• [WHAT YOU ARE ASKED TO DO]: Once the line with "- assert (oc" is found in the entries below, print it and each following line exactly, stopping after the line with "(if decide (length payload ≤ 2020)%nat"; print nothing else.

━━ SUPPLIED RECORDS

Lemma cow_share_shares_witness :
  ∃ s rp rch s' e, uvm_cow_share rp rch HEAPBASE (HEAPBASE + PGSIZE) s = Done 0 s' ∧
    sv39 (mem s') rp HEAPBASE = Some e ∧ sv39 (mem s') rch HEAPBASE = Some e ∧ has e PTE_W = false.
Proof.
  destruct demo_space as (rg & s & l & root & T & q & Hok & Hlive & Hone & Hn & Hleaf & Hl).
  pose proof (ram_pte_page _ (managed_ram _ _ (proj1 Hlive))) as Hpq.
  destruct l as [|p l]; [simpl in Hl; lia|].
  destruct (second_space _ _ _ _ _ _ Hok) as (Hok1 & [_ _ Has2] & Hap & Hl1 & Hl2 & Hlive1).
  destruct (Hlive1 q Hlive) as (Hlq & Hrcq & Hqp).
  assert (page_count HEAPBASE (HEAPBASE + PGSIZE) = 1%nat) as Hn1 by reflexivity.
  assert (sv39 (mem (fresh_table p s)) root HEAPBASE = Some (mk_pte q URW)) as Hview.
  { destruct Hok1 as [_ _ [R1 R2 _]]. rewrite (sv39_leaf _ _ _ _ R2 R1), Hl1, Hleaf by (unfold HEAPBASE; lia).
    unfold upd. rewrite decide_True by reflexivity. by rewrite has_mk_pte. }
  assert (mapped (mem (fresh_table p s)) T HEAPBASE 1 = [q]) as Hmap.
  { apply mapped_one; [exact Hpq|]. rewrite Hl1, Hleaf by (unfold HEAPBASE; lia). unfold upd.
    by rewrite decide_True by reflexivity. }
  assert (∀ va, in_range HEAPBASE 1 va → 0 ≤ va → vpn va = vpn HEAPBASE) as Hir.
  { intros va Hr _. apply in_range_1 in Hr; [exact Hr|unfold HEAPBASE; lia]. }
  destruct (cow_share_shares rg root p T [[]; [0]; [0; 0]] (fresh_table p s) l {[ [] := p ]} HEAPBASE (HEAPBASE + PGSIZE))
    as (s' & l' & Tc' & H1 & _ & _ & _ & _ & H2 & _).
  - rewrite Hn1. split.
    + exact Hok1.
    + exact Has2.
    + exact Hap.
    + split; [intros k [? [<- _]%lookup_singleton_Some]; apply list_elem_of_here|].
      rewrite map_size_singleton. simpl in Hl |- *. lia.
    + intros va Hva [Hr _]%andb_true_iff. apply bool_decide_eq_true in Hr. exists q, URW.
      rewrite Hl1, Hleaf by exact Hva. unfold upd. rewrite decide_True by (apply Hir; done).
      split_and!; [reflexivity|unfold flag_word, URW; lia|exact Hlq|exact Hn| |].
      * intros [k [_ E]%lookup_singleton_Some]. congruence.
      * rewrite Hrcq, Hone, Hmap, occ_single. unfold only. rewrite decide_True by reflexivity. lia.
    + intros va Hva _. rewrite Hl2 by exact Hva. reflexivity.
    + intros va k Hva Hr Hk. pose proof (vpn_PX_inv va HEAPBASE Hva ltac:(unfold HEAPBASE; lia) (Hir va Hr Hva)) as [E _].
      unfold vpath in E. injection E as E2 E1. destruct Hk as [->| ->]; unfold vpath; rewrite ?E2, ?E1;
        change (PX 2 HEAPBASE) with 0; change (PX 1 HEAPBASE) with 0; rewrite !elem_of_cons; auto.
  - reflexivity.
  - unfold HEAPBASE. lia.
  - unfold HEAPBASE, PGSIZE. lia.
  - exists (fresh_table p s), root, p, s', (cow_entry (mk_pte q URW)). split; [exact H1|].
    destruct (H2 HEAPBASE (mk_pte q URW)) as (E1 & E2 & _ & E3 & _);
      [change (vpage HEAPBASE) with HEAPBASE; unfold PGSIZE; lia|unfold HEAPBASE; lia|exact Hview|].
    split; [exact E1|]. split; [exact E2|exact E3].
Defined.
Lemma oc_udp_field s : 0 ≤ s → s + 65535 < 2 ^ 32 → oc (s + udp_field s) = 65535.
Proof.
  intros Hs Hb. unfold udp_field. destruct (Z.eqb_spec (65535 - oc s) 0) as [E|].
  - assert (oc s = 65535) as Ho by lia. unfold oc in *.
    assert ((s + 65535) mod 65535 = s mod 65535) as -> by (Z.to_euclidean_division_equations; lia).
    destruct (Z.eqb_spec (s + 65535) 0); [lia|]. destruct (Z.eqb_spec s 0); [done|].
    destruct (Z.eqb_spec (s mod 65535) 0); [done|]. Z.to_euclidean_division_equations; lia.
  - by apply oc_complement.
Qed.

Definition port (p : Z) : Prop := 0 ≤ p < 65536.

(** UDP datagrams. For every payload that fits, the packet [udp_tx] builds
    is accepted by a receiver that checks the IP version, the lengths and both
    checksums (the UDP one over the pseudo header), and the receiver gets the
    addresses, the ports and the payload that were sent; the checksum field is
    never the "no checksum" value 0. A longer payload overruns the buffer. *)
Theorem udp_packet_received pkt dip sport dport payload :
  length pkt = BUFSZ → length dip = 4%nat → Forall is_byte dip → Forall is_byte payload →
  port sport → port dport →
  (if decide (length payload ≤ 2020)%nat
   then ∃ p, udp_packet pkt dip sport dport payload = Some p ∧ length p = (28 + length payload)%nat ∧
          udp_receive p = Some (MY_IP, dip, sport, dport, payload)
   else udp_packet pkt dip sport dport payload = None).
Proof.
  intros Hpkt Hd Hb Hp Hsp Hdp. destruct (decide _) as [Hl|Hl]; [|apply udp_packet_overflow; done || lia].
  set (len := 8 + Z.of_nat (length payload)).
  pose proof (udp_sum_bound dip sport dport payload Hd Hb Hp Hl) as (Hs & Hs1 & Hs2). fold len in Hs1, Hs2.
  set (sum := udp_sum dip sport dport payload) in *. pose proof (udp_field_bound sum ltac:(lia)) as Hf.
  assert (0 ≤ len < 65536) as Hlen by (unfold len; lia).
  eexists. split; [by apply udp_packet_eq|]. fold len sum. split.
  { rewrite length_app, length_ip_hdr by done. done. }
  unfold udp_receive. rewrite ip_receive_hdr; [|done|done|lia|unfold len; simpl; lia|unfold len; lia].
  set (c := udp_field sum) in *. cbn [mbind option_bind].
  assert (get16 0 (udp_seg sport dport len c payload) = Some sport) as ->.
  { unfold udp_seg. apply get16_field; (done || lia). }
  assert (get16 2 (udp_seg sport dport len c payload) = Some dport) as ->.
  { unfold udp_seg. rewrite (get16_skip 0) by done. apply get16_field; (done || lia). }
  assert (get16 4 (udp_seg sport dport len c payload) = Some len) as ->.
  { unfold udp_seg. rewrite (get16_skip 2), (get16_skip 0) by done. apply get16_field; (done || lia). }
  assert (get16 6 (udp_seg sport dport len c payload) = Some c) as ->.
  { unfold udp_seg. rewrite (get16_skip 4), (get16_skip 2), (get16_skip 0) by done.
    apply get16_field; (done || lia). }
  cbn [mbind option_bind]. destruct (pseudo_eq dip 17 len Hd Hb) as [-> _]; [lia|lia|]. cbn [mbind option_bind].
  assert (valid_sum (addr_words dip + 17 + len) (udp_seg sport dport len c payload) = true) as ->.
  { unfold valid_sum. apply bool_decide_eq_true_2. unfold sum, udp_sum in Hs. fold len in Hs.
    rewrite ones_sum_spec; [|by apply udp_seg_bytes|lia|rewrite wsum_udp_seg by lia; lia].
    f_equal. rewrite wsum_udp_seg, Z.add_assoc by lia.
    change (addr_words dip + 17 + len + wsum (udp_seg sport dport len 0 payload)) with sum.
    apply oc_udp_field; unfold sum, udp_sum; fold len; lia. }
  assert (Z.of_nat (length (udp_seg sport dport len c payload)) = len) as -> by (unfold len; simpl; lia).
  destruct (Z.eqb_spec c 0); [lia|]. by rewrite bool_decide_eq_true_2, !Z.eqb_refl by done.
Qed.

Lemma udp_packet_received_witness :
  ∃ p, udp_packet (replicate BUFSZ 7) DNS_IP 0x9999 53 [1; 2; 3] = Some p ∧
    udp_receive p = Some (MY_IP, DNS_IP, 0x9999, 53, [1; 2; 3]).
Proof.
  pose proof (udp_packet_received (replicate BUFSZ 7) DNS_IP 0x9999 53 [1; 2; 3]) as H.
  destruct H as (p & H1 & _ & H2).
  - apply length_replicate.
  - reflexivity.
  - unfold DNS_IP. repeat constructor; unfold is_byte; lia.
  - repeat constructor; unfold is_byte; lia.
  - unfold port. lia.
  - unfold port. lia.
  - exists p. split; [exact H1|exact H2].
Defined.

(** ** TCP segments *)

Definition tcp_seg (sport dport seq ack flags c : Z) (data : list Z) : list Z :=
  be16 (u16 sport) ++ be16 (u16 dport) ++ be32 (u32 seq) ++ be32 (u32 ack) ++ [u8 (Z.shiftl 5 4)] ++ [u8 flags] ++
  be16 (u16 64240) ++ be16 (u16 c) ++ be16 (u16 0) ++ data.

Definition tcp_sum (dip : list Z) (sport dport seq ack flags : Z) (data : list Z) : Z :=
  addr_words dip + 6 + (20 + Z.of_nat (length data)) + wsum (tcp_seg sport dport seq ack flags 0 data).

Lemma be32_bytes v : Forall is_byte (be32 v).
Proof. unfold be32. repeat constructor; wrap_lia. Qed.
#[local] Hint Resolve be32_bytes : kernel.

Lemma tcp_seg_bytes sport dport seq ack flags c data :
  Forall is_byte data → Forall is_byte (tcp_seg sport dport seq ack flags c data).
Proof.
  intros. unfold tcp_seg. rewrite !Forall_app. split_and!; auto with kernel; repeat constructor; auto with kernel.
Qed.

Lemma wsum_tcp_seg sport dport seq ack flags c data :
  0 ≤ c < 65536 →
  wsum (tcp_seg sport dport seq ack flags c data) = wsum (tcp_seg sport dport seq ack flags 0 data) + c.
Proof.
  intros Hc. unfold tcp_seg, be16, be32. cbn [app wsum]. pose proof (be16_words c Hc).
  rewrite (u16_small c) by lia. change (u8 (Z.shiftr (u16 0) 8)) with 0. change (u8 (u16 0)) with 0. lia.
Qed.

Lemma length_tcp_seg sport dport seq ack flags c data :
  length (tcp_seg sport dport seq ack flags c data) = (20 + length data)%nat.
Proof. done. Qed.

Lemma tcp_sum_bound dip sport dport seq ack flags data :
  length dip = 4%nat → Forall is_byte dip → Forall is_byte data → (length data ≤ 2008)%nat →
  0 ≤ tcp_sum dip sport dport seq ack flags data < 2 ^ 32 - 131072 ∧
  0 ≤ addr_words dip + 6 + (20 + Z.of_nat (length data)) ∧
  0 ≤ wsum (tcp_seg sport dport seq ack flags 0 data).
Proof.
  intros Hd Hb Hp Hl. destruct (pseudo_eq dip 17 0 Hd Hb) as [_ Ha]; [lia|lia|].
  pose proof (wsum_bound _ (tcp_seg_bytes sport dport seq ack flags 0 data Hp)) as Hw.
  rewrite length_tcp_seg in Hw. unfold tcp_sum. Z.to_euclidean_division_equations. lia.
Qed.
Lemma wp_log_install total k all (Q : unit → fs D → Prop) s :
  disk_ready (low s) → DATASTART ≤ total ≤ capacity (low s) → is_sector (fsbuf (fm s)) →
  Forall (target_ok total) (take k all) → (k ≤ length all)%nat → (k ≤ Z.to_nat LOGN)%nat →
  (∀ x d', is_sector x → dstep (installs (content (low s)) (take k all)) [] (low s) d' →
     Q tt (FsOn (set_fsbuf x (fm s)) d')) →
  wp (log_install (Z.of_nat k) all) Q s.
Proof.
  intros Hd Ht Hbuf Hb Hk Hl HQ. unfold log_install. rewrite Nat2Z.id.
  set (blks := take k all) in *. assert (length blks = k) as Hbl by (unfold blks; rewrite length_take; lia).
  set (ws := installs (content (low s)) blks) in *.
  assert (Forall (target_ok total) ws.*1) as Hws by (unfold ws; by rewrite installs_fst).
  apply (wp_for_n (λ i t, ∃ x, is_sector x ∧ fm t = set_fsbuf x (fm s) ∧
    dstep (take (Z.to_nat i) ws) [] (low s) (low t))).
  - exists (fsbuf (fm s)). split_and!; [done|by destruct (fm s)|]. by apply dstep_refl.
  - intros i t Hi (x & Hx & Em & Hst). wp_step.
    assert (is_sector (fsbuf (fm t))) as Hbt by (by rewrite Em).
    assert (LOGSTART + i < DATASTART ∧ log_sector (LOGSTART + i)) as [Hlo Hls].
    { change (Z.to_nat LOGN) with 16%nat in Hl. unfold log_sector, LOGHDR, DATASTART, LOGSTART, LOGN. lia. }
    apply wp_read; [by eapply dstep_ready|rewrite (ds_capacity _ _ _ _ Hst); unfold LOGSTART in *; lia|done|].
    intros d' Hd'. wp_steps. destruct (lookup_lt_is_Some_2 blks (Z.to_nat i)) as [b Eb]; [lia|].
    eapply wp_of_option; [unfold blks in Eb; rewrite lookup_take_lt in Eb by lia; exact Eb|]. wp_steps.
    assert (target_ok total b) as Htb by (exact (Forall_lookup_1 _ _ _ _ Hb Eb)).
    assert (content (low t) (LOGSTART + i) = content (low s) (LOGSTART + i)) as Ec.
    { rewrite (dstep_content _ _ _ _ Hst). by eapply played_log. }
    apply wp_write; cbn [low fm].
    + by eapply dstep_ready.
    + rewrite (ds_capacity _ _ _ _ Hd'), (ds_capacity _ _ _ _ Hst). unfold target_ok in Htb. lia.
    + apply content_sector. by eapply dstep_ready.
    + intros d'' Hd''. wp_steps. eexists. split_and!; [|cbn [fm]; by rewrite Em|].
      * apply content_sector. by eapply dstep_ready.
      * pose proof (dstep_trans _ _ _ _ _ _ _ Hst (dstep_trans _ _ _ _ _ _ _ Hd' Hd'')) as Hall.
        cbn [low app] in *. replace (Z.to_nat (i + 1)) with (S (Z.to_nat i)) by lia.
        rewrite (take_S_r _ _ (b, content (low t) (LOGSTART + i))); [exact Hall|].
        unfold ws, installs. rewrite list_lookup_imap, Eb. cbn. do 2 f_equal.
        rewrite Ec. do 2 f_equal. lia.
  - intros t (x & Hx & Em & Hst). destruct t as [mt dt]. cbn in Em. subst mt. apply HQ; [done|].
    rewrite take_ge in Hst; [done|]. unfold ws, installs. rewrite length_imap. lia.
Qed.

━━━━

• [OUTPUT OF THE TASK]:
  - assert (oc s = 65535) as Ho by lia. unfold oc in *.
    assert ((s + 65535) mod 65535 = s mod 65535) as -> by (Z.to_euclidean_division_equations; lia).
    destruct (Z.eqb_spec (s + 65535) 0); [lia|]. destruct (Z.eqb_spec s 0); [done|].
    destruct (Z.eqb_spec (s mod 65535) 0); [done|]. Z.to_euclidean_division_equations; lia.
  - by apply oc_complement.
Qed.

Definition port (p : Z) : Prop := 0 ≤ p < 65536.

(** UDP datagrams. For every payload that fits, the packet [udp_tx] builds
    is accepted by a receiver that checks the IP version, the lengths and both
    checksums (the UDP one over the pseudo header), and the receiver gets the
    addresses, the ports and the payload that were sent; the checksum field is
    never the "no checksum" value 0. A longer payload overruns the buffer. *)
Theorem udp_packet_received pkt dip sport dport payload :
  length pkt = BUFSZ → length dip = 4%nat → Forall is_byte dip → Forall is_byte payload →
  port sport → port dport →
  (if decide (length payload ≤ 2020)%nat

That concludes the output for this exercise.